▶ [Instructions for the task] Only one portion of the data is to be written out: from the line bearing "intros Hf. apply" through the line bearing "Lemma new_raises (address". Write it exactly as it appears.

▶ [Material provided]
(** C4, as amended. When [execute] raises in the chat handler an exception
    that derives from [Exception] and is not an [HTTPException], the
    handler returns a [ChatResponse] with [success = False], an empty
    response, no capabilities and the text of the exception as error.  (An
    exception that does not derive from [Exception], such as the
    [CancelledError] of a cancelled request, is not a fault of the agent
    and passes through.) *)
Theorem chat_fault_contained (chat_request : ChatRequest.t) (st st1 : AppState)
    (agent : nat) (obj obj' : Agent) (exc : exn) :
  _get_or_create_agent (ChatRequest.agent_type chat_request) st = (Return agent, st1) ->
  heap st1 !! agent = Some obj ->
  execute obj (ChatRequest.message chat_request) None = (Raise exc, obj') ->
  is_HTTPException exc = false ->
  fst (chat_with_agent chat_request st) =
    if is_Exception exc then
      Return {| ChatResponse.success := false;
                ChatResponse.response := "";
                ChatResponse.agent_type := ChatRequest.agent_type chat_request;
                ChatResponse.capabilities := [];
                ChatResponse.metadata := [];
                ChatResponse.error := Some (str_exn exc) |}
    else Raise exc.
Proof.
  intros Hget Hobj Hexec Hexc.
  rewrite (chat_after_execute _ _ _ _ _ _ _ Hget Hobj Hexec).
  cbn beta zeta. rewrite Hexc. reflexivity.
Qed.


(** C3, as amended. On a structured success the search handler takes the
    value under ["tool_run_count"], else the one under ["tools_used"],
    else [0], replaces a false value by [0] and applies [int]: when [int]
    returns [n] the answer has [success = True] and [sources_count = n]
    (an integer value is kept as it is, negative or not); when [int]
    raises, the answer is the fault response, with [success = False],
    [sources_count = 0] and the text of the exception as error. *)
Theorem sources_count_first_present (search_request : SearchRequest.t)
    (st st1 : AppState) (agent : nat) (obj obj' : Agent) (r : AgentResult.t) :
  _get_or_create_agent "search" st = (Return agent, st1) ->
  heap st1 !! agent = Some obj ->
  execute obj (search_prompt (SearchRequest.query search_request)) (Some true)
    = (Return r, obj') ->
  AgentResult.success r = true ->
  let answer := fst (search_and_summarize search_request st) in
  let counted n :=
    Return {| SearchResponse.success := true;
              SearchResponse.query := SearchRequest.query search_request;
              SearchResponse.summary := AgentResult.content r;
              SearchResponse.search_results := Some (AgentResult.metadata r);
              SearchResponse.sources_count := n;
              SearchResponse.error := None |} in
  match int_ (or_ (winning_value (AgentResult.metadata r)) (VInt 0)) with
  | Return n => answer = counted n
  | Raise e =>
      answer = Return {| SearchResponse.success := false;
                         SearchResponse.query := SearchRequest.query search_request;
                         SearchResponse.summary := "";
                         SearchResponse.search_results := None;
                         SearchResponse.sources_count := 0;
                         SearchResponse.error := Some (str_exn e) |}
  end
  /\ (forall n, winning_value (AgentResult.metadata r) = VInt n -> answer = counted n).
Proof.
  intros Hget Hobj Hexec Hok answer counted.
  assert (Hanswer := search_after_execute search_request _ _ _ _ _ _ Hget Hobj Hexec).
  rewrite Hok in Hanswer. fold answer in Hanswer.
  split.
  - destruct (int_ (or_ (winning_value (AgentResult.metadata r)) (VInt 0)));
      exact Hanswer.
  - intros n Hn. rewrite Hn in Hanswer.
    unfold or_, truthy in Hanswer.
    destruct (n =? 0) eqn:Hzero; cbn [negb int_] in Hanswer; [|exact Hanswer].
    apply Z.eqb_eq in Hzero. rewrite Hzero. exact Hanswer.
Qed.

(** C9. Two search requests with the same query get the same treatment
    whatever their [max_results]: the same answer and the same state
    afterwards, hence the same recorded calls of [execute], prompt
    included. *)
Theorem max_results_noninterference (r1 r2 : SearchRequest.t) (st : AppState) :
  SearchRequest.query r1 = SearchRequest.query r2 ->
  search_and_summarize r1 st = search_and_summarize r2 st
  /\ executed (snd (search_and_summarize r1 st))
     = executed (snd (search_and_summarize r2 st)).
Proof.
  intros Hquery.
  assert (Hsame : search_and_summarize r1 st = search_and_summarize r2 st).
  { unfold search_and_summarize. rewrite Hquery. reflexivity. }
  split; [exact Hsame | rewrite Hsame; reflexivity].
Qed.

End HandlerFacts.

(** ** The vault listing *)

Section VaultFacts.

Lemma bind_Return_inv {A B : Type} (m : outcome A) (k : A -> outcome B) (b : B) :
  bind m k = Return b -> exists a, m = Return a /\ k a = Return b.
Proof.
  destruct m as [a|e]; cbn; [eauto | discriminate].
Qed.

Ltac invert_bind H :=
  let x := fresh "x" in
  let Hx := fresh "Hx" in
  apply bind_Return_inv in H; destruct H as (x & Hx & H); cbv beta in H.

Lemma new_Return_inv (address name symbol expiry : value) (chain_id : Z)
    (f1 f2 f3 f4 f5 f6 f7 : float) (vault : VaultData.t) :
  VaultData.new address name symbol expiry chain_id f1 f2 f3 f4 f5 f6 f7 = Return vault ->
  VaultData.chain_id vault = chain_id
  /\ VaultData.volume_24h vault = f1 /\ VaultData.liquidity vault = f2
  /\ VaultData.implied_apy vault = f3 /\ VaultData.underlying_apy vault = f4
  /\ VaultData.lp_apy vault = f5 /\ VaultData.pt_price vault = f6
  /\ VaultData.yt_price vault = f7.
Proof.
  unfold VaultData.new. intros Hnew.
  destruct address, name, symbol, expiry; try discriminate.
  injection Hnew as <-. cbn. repeat split.
Qed.

(** A market entry that coerces: its [details] could be read, each metric
    is [float] of what [details.get] gave for its key, and [chain_id] is
    the one of the request. *)
Lemma coerce_market_inv (chain_id : Z) (market : value) (vault : VaultData.t) :
  coerce_market chain_id market = Return vault ->
  exists details,
    get market "details" (VDict []) = Return details
    /\ Forall (fun kf => bind (get details (fst kf) (VInt 0)) float_ = Return (snd kf vault))
         numeric_fields
    /\ VaultData.chain_id vault = chain_id.
Proof.
  unfold coerce_market. intros Hc.
  invert_bind Hc. rename x into details, Hx into Hdetails.
  do 4 invert_bind Hc.
  do 7 invert_bind Hc.
  apply new_Return_inv in Hc.
  destruct Hc as (Hid & H1 & H2 & H3 & H4 & H5 & H6 & H7).
  exists details. split; [exact Hdetails|]. split; [|exact Hid].
  unfold numeric_fields. repeat constructor; cbn [fst snd]; congruence.
Qed.


Lemma bind_Raise_inv {A B : Type} (m : outcome A) (k : A -> outcome B) (e : exn) :
  bind m k = Raise e -> m = Raise e \/ exists a, m = Return a /\ k a = Raise e.
Proof.
  destruct m as [a|e0]; cbn; [eauto | intros [= <-]; left; reflexivity].
Qed.

(** What the builtins of the coercion raise. *)
Lemma get_raises (obj : value) (key : string) (default : value) (e : exn) :
  get obj key default = Raise e ->
  record_level e = true /\ is_ValueError_TypeError_KeyError e = false.
Proof.
  unfold get. destruct obj; intros [= <-]; split; reflexivity.
Qed.

Lemma float_raises (v : value) (e : exn) :
  float_ v = Raise e ->
  if overflows v then e = overflow_error
  else is_ValueError_TypeError_KeyError e = true.
Proof.
  unfold float_, overflows. intros Hf.
  destruct v as [ | b | n | f | s | l | d ]; try discriminate;
    try (injection Hf as <-; reflexivity).
  - destruct (binary_normalize prec emax n 0 false); try discriminate.
    injection Hf as <-. reflexivity.
  - destruct (float_of_string s); [discriminate|]. injection Hf as <-. reflexivity.
Qed.

Lemma float_raises_record_level (v : value) (e : exn) :
  float_ v = Raise e -> record_level e = true.
Proof.
  intros Hf. apply float_raises in Hf. destruct (overflows v).
  - subst e. reflexivity.
  - destruct e as [status detail|cls msg]; [discriminate|].
    destruct cls; try discriminate; reflexivity.
Qed.

Lemma new_raises (address name symbol expiry : value) (chain_id : Z)
    (f1 f2 f3 f4 f5 f6 f7 : float) (e : exn) :
  VaultData.new address name symbol expiry chain_id f1 f2 f3 f4 f5 f6 f7 = Raise e ->
  is_ValueError_TypeError_KeyError e = true /\ record_level e = true.
Proof.
  unfold VaultData.new, VaultData.validation_error. intros Hnew.
  destruct address, name, symbol, expiry; try discriminate;
    injection Hnew as <-; split; reflexivity.
Qed.


(** Whatever the entry, its coercion raises only exceptions that derive
    from [Exception] and are no transport fault. *)
Lemma coerce_market_raises (chain_id : Z) (market : value) (e : exn) :
  coerce_market chain_id market = Raise e -> record_level e = true.
Proof.
  unfold coerce_market. intros Hc.
  repeat match type of Hc with
         | bind _ _ = Raise _ =>
             apply bind_Raise_inv in Hc; destruct Hc as [Hc | (? & _ & Hc)]
         end;
    first [ apply get_raises in Hc; tauto
          | apply float_raises_record_level in Hc; exact Hc
          | apply new_raises in Hc; tauto ].
Qed.




Lemma collect_vaults_raises (chain_id : Z) (markets : list value) :
  forall acc e,
    collect_vaults chain_id markets acc = Raise e -> record_level e = true.
Proof.
  induction markets as [|market markets IH]; intros acc e; cbn; [discriminate|].
  destruct (coerce_market chain_id market) as [vault|e'] eqn:Hc; [apply IH|].
  destruct (is_ValueError_TypeError_KeyError e'); [apply IH|].
  intros [= <-]. exact (coerce_market_raises _ _ _ Hc).
Qed.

▶ [Response below]
  intros Hf. apply float_raises in Hf. destruct (overflows v).
  - subst e. reflexivity.
  - destruct e as [status detail|cls msg]; [discriminate|].
    destruct cls; try discriminate; reflexivity.
Qed.

Lemma new_raises (address name symbol expiry : value) (chain_id : Z)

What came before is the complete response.